* _What is expected_: Would you reproduce exactly the lines below from the one holding "destruct (Z.eq_dec k" through the one holding "rewrite lor_shiftl_add by", inclusive, and no others?

* _Data records_:
* * * * *
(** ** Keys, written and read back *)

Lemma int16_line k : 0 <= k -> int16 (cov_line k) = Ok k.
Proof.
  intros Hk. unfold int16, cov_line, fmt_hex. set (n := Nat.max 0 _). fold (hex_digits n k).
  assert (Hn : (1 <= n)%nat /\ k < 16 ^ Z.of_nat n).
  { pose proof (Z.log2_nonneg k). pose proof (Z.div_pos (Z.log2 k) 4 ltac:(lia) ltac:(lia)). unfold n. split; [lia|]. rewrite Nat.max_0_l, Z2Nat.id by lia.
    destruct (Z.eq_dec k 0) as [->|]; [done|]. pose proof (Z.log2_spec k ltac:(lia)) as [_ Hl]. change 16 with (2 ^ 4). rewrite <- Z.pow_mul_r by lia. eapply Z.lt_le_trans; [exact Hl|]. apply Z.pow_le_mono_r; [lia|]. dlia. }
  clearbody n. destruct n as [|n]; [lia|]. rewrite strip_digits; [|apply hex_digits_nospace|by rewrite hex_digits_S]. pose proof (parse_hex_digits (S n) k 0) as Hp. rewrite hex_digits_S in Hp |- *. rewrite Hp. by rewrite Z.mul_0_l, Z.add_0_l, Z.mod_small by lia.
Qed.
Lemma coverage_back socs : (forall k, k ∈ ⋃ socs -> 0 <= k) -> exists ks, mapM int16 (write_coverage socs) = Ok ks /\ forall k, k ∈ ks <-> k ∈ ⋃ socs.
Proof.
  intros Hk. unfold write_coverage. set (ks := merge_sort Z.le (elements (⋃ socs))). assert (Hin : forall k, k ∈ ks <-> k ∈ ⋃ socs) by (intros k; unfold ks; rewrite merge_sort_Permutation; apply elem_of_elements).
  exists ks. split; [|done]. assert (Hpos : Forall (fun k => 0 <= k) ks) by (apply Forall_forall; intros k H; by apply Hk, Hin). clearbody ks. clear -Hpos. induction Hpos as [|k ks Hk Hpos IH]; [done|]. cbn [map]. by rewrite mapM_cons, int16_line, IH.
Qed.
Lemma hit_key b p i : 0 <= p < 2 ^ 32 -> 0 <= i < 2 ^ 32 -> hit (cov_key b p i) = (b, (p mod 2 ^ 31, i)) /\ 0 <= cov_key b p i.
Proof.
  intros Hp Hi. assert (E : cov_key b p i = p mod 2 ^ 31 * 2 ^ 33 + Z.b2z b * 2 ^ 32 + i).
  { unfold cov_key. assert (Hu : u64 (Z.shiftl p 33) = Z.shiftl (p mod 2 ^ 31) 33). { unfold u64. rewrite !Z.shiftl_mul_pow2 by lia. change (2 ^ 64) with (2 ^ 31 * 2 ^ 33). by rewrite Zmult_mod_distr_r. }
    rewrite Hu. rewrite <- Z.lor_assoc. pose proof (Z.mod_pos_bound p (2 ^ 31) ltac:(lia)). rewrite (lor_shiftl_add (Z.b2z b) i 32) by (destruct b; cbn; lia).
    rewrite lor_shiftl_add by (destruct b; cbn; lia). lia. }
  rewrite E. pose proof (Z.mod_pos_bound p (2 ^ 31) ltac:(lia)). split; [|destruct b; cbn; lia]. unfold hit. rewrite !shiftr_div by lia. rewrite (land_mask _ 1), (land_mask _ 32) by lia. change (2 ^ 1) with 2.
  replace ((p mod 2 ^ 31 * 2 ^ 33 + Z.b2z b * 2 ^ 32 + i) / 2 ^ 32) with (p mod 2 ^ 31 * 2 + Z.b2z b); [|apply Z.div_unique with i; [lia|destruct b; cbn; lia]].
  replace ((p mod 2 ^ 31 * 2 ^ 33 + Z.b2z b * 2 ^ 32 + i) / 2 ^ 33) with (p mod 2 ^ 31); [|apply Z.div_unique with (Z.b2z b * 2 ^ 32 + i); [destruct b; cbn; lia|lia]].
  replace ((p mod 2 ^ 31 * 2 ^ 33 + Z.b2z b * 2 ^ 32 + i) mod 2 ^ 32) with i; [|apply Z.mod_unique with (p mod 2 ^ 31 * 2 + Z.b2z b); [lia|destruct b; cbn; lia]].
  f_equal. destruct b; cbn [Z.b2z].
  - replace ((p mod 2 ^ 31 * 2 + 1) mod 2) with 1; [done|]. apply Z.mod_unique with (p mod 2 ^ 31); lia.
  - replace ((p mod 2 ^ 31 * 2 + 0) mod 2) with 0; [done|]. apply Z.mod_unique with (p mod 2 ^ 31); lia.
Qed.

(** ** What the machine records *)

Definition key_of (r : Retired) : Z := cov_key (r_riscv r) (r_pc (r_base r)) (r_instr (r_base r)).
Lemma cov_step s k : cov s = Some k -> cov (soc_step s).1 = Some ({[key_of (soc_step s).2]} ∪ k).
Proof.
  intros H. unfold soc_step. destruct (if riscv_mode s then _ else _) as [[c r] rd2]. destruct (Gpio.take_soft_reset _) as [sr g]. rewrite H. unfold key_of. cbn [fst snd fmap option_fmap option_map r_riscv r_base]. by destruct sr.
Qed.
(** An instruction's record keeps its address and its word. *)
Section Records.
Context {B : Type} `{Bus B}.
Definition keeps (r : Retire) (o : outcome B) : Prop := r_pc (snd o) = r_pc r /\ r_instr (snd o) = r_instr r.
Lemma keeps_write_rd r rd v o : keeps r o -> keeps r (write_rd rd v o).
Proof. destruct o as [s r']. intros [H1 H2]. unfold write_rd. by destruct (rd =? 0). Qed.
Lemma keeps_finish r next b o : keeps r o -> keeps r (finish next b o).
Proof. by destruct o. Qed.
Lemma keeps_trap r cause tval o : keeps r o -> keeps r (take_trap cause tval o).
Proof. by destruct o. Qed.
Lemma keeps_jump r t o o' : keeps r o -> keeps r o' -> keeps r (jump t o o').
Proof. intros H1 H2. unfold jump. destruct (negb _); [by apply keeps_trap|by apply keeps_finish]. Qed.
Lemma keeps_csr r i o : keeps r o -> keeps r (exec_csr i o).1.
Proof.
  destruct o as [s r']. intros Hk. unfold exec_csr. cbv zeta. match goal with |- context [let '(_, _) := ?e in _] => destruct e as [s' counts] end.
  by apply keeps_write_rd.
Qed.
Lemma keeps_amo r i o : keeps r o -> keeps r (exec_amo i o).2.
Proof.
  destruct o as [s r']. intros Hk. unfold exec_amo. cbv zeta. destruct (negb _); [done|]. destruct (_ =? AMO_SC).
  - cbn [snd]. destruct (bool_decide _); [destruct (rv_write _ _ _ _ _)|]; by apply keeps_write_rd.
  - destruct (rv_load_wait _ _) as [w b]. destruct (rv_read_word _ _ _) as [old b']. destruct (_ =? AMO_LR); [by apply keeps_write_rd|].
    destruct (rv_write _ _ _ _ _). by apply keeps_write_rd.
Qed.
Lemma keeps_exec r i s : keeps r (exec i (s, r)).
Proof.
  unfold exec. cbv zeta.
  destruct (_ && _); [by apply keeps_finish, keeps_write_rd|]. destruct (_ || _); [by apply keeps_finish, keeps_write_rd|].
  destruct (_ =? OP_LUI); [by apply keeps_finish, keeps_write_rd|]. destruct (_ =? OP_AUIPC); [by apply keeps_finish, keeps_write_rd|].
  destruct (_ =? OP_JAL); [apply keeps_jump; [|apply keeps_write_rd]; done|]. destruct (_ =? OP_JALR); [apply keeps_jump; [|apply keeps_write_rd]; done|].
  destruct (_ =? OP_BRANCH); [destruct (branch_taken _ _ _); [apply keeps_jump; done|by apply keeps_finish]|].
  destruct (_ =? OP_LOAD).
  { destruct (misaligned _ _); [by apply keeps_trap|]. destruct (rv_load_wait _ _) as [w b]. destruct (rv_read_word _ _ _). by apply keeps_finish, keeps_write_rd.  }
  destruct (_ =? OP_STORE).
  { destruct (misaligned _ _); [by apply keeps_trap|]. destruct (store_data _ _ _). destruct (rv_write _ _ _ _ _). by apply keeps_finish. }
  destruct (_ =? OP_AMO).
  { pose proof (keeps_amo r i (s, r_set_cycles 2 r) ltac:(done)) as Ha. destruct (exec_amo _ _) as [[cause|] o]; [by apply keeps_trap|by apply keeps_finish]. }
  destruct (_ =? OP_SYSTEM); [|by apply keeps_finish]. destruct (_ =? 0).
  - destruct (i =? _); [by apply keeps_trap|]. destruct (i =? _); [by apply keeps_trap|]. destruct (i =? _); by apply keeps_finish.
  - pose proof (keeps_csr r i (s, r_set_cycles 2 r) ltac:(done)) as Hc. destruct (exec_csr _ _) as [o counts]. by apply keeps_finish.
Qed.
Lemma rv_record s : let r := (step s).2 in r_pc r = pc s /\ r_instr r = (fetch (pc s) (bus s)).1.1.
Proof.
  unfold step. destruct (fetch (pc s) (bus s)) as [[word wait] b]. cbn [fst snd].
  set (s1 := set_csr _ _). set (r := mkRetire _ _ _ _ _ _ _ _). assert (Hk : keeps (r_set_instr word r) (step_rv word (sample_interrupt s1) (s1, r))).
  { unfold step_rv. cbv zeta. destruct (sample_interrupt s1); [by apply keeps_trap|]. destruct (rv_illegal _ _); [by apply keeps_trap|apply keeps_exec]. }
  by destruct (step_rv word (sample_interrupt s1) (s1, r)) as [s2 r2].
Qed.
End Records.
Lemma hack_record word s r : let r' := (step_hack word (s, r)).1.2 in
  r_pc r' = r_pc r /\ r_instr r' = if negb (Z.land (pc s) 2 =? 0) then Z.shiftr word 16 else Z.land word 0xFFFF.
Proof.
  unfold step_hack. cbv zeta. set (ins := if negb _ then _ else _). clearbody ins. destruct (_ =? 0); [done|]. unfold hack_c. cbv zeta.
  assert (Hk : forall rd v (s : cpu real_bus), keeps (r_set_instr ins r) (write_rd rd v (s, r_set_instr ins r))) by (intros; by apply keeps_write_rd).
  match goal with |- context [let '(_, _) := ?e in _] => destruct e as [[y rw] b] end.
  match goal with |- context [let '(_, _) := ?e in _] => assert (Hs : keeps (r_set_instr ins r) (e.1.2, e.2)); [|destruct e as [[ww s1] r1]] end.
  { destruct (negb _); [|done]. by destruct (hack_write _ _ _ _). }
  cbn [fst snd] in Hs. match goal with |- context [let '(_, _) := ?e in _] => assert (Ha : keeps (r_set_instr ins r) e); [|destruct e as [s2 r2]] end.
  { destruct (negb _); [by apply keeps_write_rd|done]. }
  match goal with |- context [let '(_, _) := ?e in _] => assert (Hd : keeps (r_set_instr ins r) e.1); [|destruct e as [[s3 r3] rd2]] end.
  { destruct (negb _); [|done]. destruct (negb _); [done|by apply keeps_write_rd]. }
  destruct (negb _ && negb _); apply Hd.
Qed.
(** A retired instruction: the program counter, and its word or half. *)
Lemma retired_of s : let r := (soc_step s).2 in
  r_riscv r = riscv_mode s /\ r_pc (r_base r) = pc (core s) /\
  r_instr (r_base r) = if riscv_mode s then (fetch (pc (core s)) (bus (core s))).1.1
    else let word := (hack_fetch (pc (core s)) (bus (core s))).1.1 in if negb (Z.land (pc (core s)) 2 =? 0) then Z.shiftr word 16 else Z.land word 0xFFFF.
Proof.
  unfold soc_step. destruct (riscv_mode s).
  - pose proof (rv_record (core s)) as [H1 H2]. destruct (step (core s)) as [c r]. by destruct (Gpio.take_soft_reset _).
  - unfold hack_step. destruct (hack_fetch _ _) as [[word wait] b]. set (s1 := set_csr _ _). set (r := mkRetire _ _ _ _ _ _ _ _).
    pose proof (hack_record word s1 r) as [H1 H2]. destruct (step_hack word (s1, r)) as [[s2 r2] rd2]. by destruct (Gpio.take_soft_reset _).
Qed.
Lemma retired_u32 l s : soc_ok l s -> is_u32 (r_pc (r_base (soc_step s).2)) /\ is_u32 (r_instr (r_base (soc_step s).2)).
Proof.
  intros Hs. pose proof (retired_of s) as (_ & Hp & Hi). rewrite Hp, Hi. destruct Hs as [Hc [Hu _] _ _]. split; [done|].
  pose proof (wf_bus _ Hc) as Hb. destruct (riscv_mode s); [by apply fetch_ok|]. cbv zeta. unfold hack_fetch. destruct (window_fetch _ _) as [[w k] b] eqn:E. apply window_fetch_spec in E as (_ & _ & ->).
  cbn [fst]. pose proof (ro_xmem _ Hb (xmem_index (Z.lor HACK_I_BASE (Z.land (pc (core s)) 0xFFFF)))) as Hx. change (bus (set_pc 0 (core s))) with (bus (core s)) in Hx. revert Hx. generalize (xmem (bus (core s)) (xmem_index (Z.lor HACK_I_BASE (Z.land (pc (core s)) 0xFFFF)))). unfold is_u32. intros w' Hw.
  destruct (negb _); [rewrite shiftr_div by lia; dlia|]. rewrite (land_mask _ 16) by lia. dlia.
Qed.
* * * * *
* _Response to this task_:
    destruct (Z.eq_dec k 0) as [->|]; [done|]. pose proof (Z.log2_spec k ltac:(lia)) as [_ Hl]. change 16 with (2 ^ 4). rewrite <- Z.pow_mul_r by lia. eapply Z.lt_le_trans; [exact Hl|]. apply Z.pow_le_mono_r; [lia|]. dlia. }
  clearbody n. destruct n as [|n]; [lia|]. rewrite strip_digits; [|apply hex_digits_nospace|by rewrite hex_digits_S]. pose proof (parse_hex_digits (S n) k 0) as Hp. rewrite hex_digits_S in Hp |- *. rewrite Hp. by rewrite Z.mul_0_l, Z.add_0_l, Z.mod_small by lia.
Qed.
Lemma coverage_back socs : (forall k, k ∈ ⋃ socs -> 0 <= k) -> exists ks, mapM int16 (write_coverage socs) = Ok ks /\ forall k, k ∈ ks <-> k ∈ ⋃ socs.
Proof.
  intros Hk. unfold write_coverage. set (ks := merge_sort Z.le (elements (⋃ socs))). assert (Hin : forall k, k ∈ ks <-> k ∈ ⋃ socs) by (intros k; unfold ks; rewrite merge_sort_Permutation; apply elem_of_elements).
  exists ks. split; [|done]. assert (Hpos : Forall (fun k => 0 <= k) ks) by (apply Forall_forall; intros k H; by apply Hk, Hin). clearbody ks. clear -Hpos. induction Hpos as [|k ks Hk Hpos IH]; [done|]. cbn [map]. by rewrite mapM_cons, int16_line, IH.
Qed.
Lemma hit_key b p i : 0 <= p < 2 ^ 32 -> 0 <= i < 2 ^ 32 -> hit (cov_key b p i) = (b, (p mod 2 ^ 31, i)) /\ 0 <= cov_key b p i.
Proof.
  intros Hp Hi. assert (E : cov_key b p i = p mod 2 ^ 31 * 2 ^ 33 + Z.b2z b * 2 ^ 32 + i).
  { unfold cov_key. assert (Hu : u64 (Z.shiftl p 33) = Z.shiftl (p mod 2 ^ 31) 33). { unfold u64. rewrite !Z.shiftl_mul_pow2 by lia. change (2 ^ 64) with (2 ^ 31 * 2 ^ 33). by rewrite Zmult_mod_distr_r. }
    rewrite Hu. rewrite <- Z.lor_assoc. pose proof (Z.mod_pos_bound p (2 ^ 31) ltac:(lia)). rewrite (lor_shiftl_add (Z.b2z b) i 32) by (destruct b; cbn; lia).
    rewrite lor_shiftl_add by (destruct b; cbn; lia). lia. }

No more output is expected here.